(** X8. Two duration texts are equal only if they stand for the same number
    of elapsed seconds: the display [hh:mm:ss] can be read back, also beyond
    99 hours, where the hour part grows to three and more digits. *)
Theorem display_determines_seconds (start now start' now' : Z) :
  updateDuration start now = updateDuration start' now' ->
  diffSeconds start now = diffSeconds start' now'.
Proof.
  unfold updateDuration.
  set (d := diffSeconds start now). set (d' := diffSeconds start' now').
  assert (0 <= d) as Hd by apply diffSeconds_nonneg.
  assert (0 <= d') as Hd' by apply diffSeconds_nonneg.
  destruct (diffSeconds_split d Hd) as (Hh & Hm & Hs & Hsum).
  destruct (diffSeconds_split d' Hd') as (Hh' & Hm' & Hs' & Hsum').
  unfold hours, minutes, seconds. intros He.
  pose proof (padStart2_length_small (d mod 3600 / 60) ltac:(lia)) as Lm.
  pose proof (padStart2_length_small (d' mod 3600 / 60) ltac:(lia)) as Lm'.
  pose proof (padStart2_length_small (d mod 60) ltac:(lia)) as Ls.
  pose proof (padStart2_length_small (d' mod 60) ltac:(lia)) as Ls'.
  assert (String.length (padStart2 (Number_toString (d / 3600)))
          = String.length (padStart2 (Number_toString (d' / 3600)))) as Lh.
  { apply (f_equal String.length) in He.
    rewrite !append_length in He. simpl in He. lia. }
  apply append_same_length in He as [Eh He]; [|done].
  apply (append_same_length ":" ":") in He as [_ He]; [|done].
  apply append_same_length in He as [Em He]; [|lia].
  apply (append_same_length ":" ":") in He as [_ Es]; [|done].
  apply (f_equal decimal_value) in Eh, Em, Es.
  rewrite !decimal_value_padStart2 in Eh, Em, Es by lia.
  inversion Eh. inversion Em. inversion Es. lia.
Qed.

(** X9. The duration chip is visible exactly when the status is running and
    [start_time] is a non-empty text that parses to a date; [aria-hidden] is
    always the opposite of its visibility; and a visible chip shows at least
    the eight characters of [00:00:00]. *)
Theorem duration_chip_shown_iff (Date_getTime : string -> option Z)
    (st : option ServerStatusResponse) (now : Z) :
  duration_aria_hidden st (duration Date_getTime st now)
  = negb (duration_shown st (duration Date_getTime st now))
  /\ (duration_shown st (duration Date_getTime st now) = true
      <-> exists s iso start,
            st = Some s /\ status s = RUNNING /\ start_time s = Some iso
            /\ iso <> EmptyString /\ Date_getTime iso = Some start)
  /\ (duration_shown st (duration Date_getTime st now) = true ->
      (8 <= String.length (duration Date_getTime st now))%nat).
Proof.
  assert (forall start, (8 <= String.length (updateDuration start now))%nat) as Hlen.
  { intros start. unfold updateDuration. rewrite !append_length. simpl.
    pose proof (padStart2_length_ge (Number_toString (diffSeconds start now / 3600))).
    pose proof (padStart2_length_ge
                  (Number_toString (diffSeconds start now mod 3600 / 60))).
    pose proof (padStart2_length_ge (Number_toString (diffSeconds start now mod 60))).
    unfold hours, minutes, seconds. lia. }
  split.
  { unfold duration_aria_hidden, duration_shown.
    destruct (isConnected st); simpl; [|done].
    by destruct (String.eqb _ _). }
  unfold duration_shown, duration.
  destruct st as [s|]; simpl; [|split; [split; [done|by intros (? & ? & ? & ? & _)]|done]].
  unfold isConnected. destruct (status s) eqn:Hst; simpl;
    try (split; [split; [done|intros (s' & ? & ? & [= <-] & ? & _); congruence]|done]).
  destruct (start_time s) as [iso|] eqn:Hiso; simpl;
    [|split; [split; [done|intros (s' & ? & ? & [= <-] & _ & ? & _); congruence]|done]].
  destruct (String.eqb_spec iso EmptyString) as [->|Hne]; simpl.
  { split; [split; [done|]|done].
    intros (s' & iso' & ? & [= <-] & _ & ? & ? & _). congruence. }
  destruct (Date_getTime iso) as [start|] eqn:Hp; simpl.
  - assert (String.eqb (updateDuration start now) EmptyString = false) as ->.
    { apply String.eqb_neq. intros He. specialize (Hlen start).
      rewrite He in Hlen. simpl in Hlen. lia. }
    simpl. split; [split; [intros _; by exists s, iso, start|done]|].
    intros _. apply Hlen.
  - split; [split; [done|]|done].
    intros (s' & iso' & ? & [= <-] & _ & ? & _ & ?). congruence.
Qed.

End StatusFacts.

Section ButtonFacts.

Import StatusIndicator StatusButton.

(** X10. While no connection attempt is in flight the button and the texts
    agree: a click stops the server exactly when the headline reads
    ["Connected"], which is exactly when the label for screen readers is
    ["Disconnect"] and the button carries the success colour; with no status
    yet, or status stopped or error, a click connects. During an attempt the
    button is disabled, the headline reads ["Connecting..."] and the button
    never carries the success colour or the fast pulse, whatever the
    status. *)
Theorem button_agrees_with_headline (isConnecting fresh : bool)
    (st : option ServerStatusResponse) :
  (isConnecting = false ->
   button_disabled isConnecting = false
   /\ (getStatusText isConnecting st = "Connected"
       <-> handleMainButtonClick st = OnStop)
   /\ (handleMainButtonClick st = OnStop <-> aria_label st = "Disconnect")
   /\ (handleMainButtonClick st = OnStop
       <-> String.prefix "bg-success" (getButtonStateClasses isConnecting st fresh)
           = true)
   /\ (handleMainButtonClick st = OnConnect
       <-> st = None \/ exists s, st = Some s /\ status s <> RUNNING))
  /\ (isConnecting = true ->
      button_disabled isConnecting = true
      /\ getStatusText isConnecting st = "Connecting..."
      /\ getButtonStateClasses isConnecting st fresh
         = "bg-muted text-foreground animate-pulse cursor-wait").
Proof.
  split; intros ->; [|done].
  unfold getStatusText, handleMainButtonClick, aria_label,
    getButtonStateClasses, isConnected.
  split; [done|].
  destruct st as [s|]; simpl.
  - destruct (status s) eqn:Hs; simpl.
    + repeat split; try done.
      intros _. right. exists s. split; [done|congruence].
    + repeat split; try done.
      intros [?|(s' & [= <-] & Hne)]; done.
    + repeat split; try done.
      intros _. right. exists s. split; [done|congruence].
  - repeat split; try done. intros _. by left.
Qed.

□ □ □

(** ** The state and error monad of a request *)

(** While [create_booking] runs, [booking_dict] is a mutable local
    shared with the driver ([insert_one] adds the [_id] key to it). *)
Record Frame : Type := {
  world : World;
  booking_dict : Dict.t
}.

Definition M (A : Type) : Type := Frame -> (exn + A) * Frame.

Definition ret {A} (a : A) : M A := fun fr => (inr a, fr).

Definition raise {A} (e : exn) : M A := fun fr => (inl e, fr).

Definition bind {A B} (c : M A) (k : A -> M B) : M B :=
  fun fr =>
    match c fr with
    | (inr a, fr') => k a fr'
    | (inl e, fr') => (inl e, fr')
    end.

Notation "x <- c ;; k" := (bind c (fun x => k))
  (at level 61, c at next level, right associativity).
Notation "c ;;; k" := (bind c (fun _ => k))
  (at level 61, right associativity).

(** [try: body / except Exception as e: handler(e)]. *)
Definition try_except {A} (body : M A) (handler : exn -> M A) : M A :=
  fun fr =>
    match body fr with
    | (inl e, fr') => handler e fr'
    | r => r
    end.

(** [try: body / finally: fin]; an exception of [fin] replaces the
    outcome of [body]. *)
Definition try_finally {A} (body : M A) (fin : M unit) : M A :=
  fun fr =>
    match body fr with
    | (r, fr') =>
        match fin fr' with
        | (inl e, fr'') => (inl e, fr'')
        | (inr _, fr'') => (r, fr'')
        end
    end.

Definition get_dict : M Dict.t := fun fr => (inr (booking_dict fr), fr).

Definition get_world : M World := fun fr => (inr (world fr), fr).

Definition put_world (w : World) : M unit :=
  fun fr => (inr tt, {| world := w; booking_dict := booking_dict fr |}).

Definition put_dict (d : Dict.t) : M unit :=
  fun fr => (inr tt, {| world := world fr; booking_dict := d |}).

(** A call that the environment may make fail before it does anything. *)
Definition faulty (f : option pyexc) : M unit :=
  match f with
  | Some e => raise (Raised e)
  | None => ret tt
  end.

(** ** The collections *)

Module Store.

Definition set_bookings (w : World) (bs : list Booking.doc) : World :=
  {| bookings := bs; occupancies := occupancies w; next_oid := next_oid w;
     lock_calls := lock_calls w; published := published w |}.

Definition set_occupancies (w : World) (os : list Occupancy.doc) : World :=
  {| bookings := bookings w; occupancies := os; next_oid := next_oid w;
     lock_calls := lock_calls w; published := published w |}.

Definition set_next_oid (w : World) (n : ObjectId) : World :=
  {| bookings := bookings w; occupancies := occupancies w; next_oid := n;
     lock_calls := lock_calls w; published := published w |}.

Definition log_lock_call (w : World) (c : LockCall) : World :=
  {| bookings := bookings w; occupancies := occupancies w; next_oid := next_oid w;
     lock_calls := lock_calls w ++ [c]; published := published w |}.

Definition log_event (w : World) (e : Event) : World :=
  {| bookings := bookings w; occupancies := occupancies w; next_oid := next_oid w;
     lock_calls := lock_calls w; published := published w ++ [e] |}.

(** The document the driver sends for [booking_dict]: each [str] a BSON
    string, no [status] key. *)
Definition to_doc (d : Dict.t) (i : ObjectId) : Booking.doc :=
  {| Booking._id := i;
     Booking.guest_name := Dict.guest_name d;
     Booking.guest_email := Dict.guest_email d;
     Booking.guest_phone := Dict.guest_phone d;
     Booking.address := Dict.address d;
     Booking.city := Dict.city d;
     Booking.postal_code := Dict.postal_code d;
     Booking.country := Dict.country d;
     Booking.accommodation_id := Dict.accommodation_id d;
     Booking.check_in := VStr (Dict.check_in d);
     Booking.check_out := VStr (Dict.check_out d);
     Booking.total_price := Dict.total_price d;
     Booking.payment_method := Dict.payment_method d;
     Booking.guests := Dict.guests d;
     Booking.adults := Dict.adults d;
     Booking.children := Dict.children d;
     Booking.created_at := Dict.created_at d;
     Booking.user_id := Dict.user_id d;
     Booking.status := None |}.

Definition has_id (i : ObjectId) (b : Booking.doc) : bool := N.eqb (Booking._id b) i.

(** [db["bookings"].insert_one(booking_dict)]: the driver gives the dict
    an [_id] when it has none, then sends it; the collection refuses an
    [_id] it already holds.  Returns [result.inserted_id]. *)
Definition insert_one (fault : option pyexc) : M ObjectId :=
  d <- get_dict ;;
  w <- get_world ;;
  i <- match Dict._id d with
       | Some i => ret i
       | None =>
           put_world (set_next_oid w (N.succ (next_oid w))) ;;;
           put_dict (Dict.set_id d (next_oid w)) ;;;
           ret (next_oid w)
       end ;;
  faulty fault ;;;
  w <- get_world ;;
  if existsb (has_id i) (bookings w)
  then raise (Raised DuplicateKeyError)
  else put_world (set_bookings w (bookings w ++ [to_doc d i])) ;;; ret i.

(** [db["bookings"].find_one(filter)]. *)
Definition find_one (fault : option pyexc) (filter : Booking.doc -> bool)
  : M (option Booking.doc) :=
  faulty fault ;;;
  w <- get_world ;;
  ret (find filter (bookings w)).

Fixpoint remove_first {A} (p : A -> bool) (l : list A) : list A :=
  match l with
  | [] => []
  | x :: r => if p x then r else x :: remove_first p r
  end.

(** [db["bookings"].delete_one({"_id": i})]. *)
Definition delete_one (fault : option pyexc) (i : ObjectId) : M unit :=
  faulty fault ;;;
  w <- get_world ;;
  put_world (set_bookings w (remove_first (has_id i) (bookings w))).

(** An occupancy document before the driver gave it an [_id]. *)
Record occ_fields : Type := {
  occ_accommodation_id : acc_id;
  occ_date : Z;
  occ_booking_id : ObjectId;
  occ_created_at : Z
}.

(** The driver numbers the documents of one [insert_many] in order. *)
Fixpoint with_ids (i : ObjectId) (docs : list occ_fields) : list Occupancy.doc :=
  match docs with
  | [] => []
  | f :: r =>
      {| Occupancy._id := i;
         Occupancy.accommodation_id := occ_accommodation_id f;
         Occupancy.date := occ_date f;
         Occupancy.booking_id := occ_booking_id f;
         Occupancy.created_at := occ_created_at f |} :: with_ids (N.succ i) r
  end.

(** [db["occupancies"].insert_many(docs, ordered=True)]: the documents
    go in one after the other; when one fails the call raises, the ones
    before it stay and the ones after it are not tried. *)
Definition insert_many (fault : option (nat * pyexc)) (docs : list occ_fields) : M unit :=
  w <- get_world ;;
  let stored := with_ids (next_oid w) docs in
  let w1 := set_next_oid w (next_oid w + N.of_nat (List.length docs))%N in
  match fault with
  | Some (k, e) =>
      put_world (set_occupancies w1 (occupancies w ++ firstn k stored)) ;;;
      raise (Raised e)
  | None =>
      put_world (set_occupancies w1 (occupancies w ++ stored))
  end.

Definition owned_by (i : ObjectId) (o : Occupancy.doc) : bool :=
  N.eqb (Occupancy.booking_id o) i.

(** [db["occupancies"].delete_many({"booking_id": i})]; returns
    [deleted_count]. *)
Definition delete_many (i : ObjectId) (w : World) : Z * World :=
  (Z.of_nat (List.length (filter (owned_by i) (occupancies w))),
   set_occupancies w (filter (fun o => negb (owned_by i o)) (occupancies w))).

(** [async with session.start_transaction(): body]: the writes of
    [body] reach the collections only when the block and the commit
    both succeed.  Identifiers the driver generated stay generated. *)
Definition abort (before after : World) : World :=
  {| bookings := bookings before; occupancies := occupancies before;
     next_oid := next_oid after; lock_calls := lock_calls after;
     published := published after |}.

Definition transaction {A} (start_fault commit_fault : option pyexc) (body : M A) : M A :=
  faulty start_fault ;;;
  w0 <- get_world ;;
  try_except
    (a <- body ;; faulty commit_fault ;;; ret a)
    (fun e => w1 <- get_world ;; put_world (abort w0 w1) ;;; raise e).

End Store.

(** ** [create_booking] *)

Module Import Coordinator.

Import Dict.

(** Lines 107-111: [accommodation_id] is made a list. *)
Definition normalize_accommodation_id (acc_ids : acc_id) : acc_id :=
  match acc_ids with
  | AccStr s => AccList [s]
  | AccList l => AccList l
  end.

□ □ □

**PROBLEM REQUIREMENTS**
Copy out the lines above exactly, beginning at the one that contains "(** X8. Two" and ending at the one that contains "String.length) in He.".

**TASK SOLUTION**
(** X8. Two duration texts are equal only if they stand for the same number
    of elapsed seconds: the display [hh:mm:ss] can be read back, also beyond
    99 hours, where the hour part grows to three and more digits. *)
Theorem display_determines_seconds (start now start' now' : Z) :
  updateDuration start now = updateDuration start' now' ->
  diffSeconds start now = diffSeconds start' now'.
Proof.
  unfold updateDuration.
  set (d := diffSeconds start now). set (d' := diffSeconds start' now').
  assert (0 <= d) as Hd by apply diffSeconds_nonneg.
  assert (0 <= d') as Hd' by apply diffSeconds_nonneg.
  destruct (diffSeconds_split d Hd) as (Hh & Hm & Hs & Hsum).
  destruct (diffSeconds_split d' Hd') as (Hh' & Hm' & Hs' & Hsum').
  unfold hours, minutes, seconds. intros He.
  pose proof (padStart2_length_small (d mod 3600 / 60) ltac:(lia)) as Lm.
  pose proof (padStart2_length_small (d' mod 3600 / 60) ltac:(lia)) as Lm'.
  pose proof (padStart2_length_small (d mod 60) ltac:(lia)) as Ls.
  pose proof (padStart2_length_small (d' mod 60) ltac:(lia)) as Ls'.
  assert (String.length (padStart2 (Number_toString (d / 3600)))
          = String.length (padStart2 (Number_toString (d' / 3600)))) as Lh.
  { apply (f_equal String.length) in He.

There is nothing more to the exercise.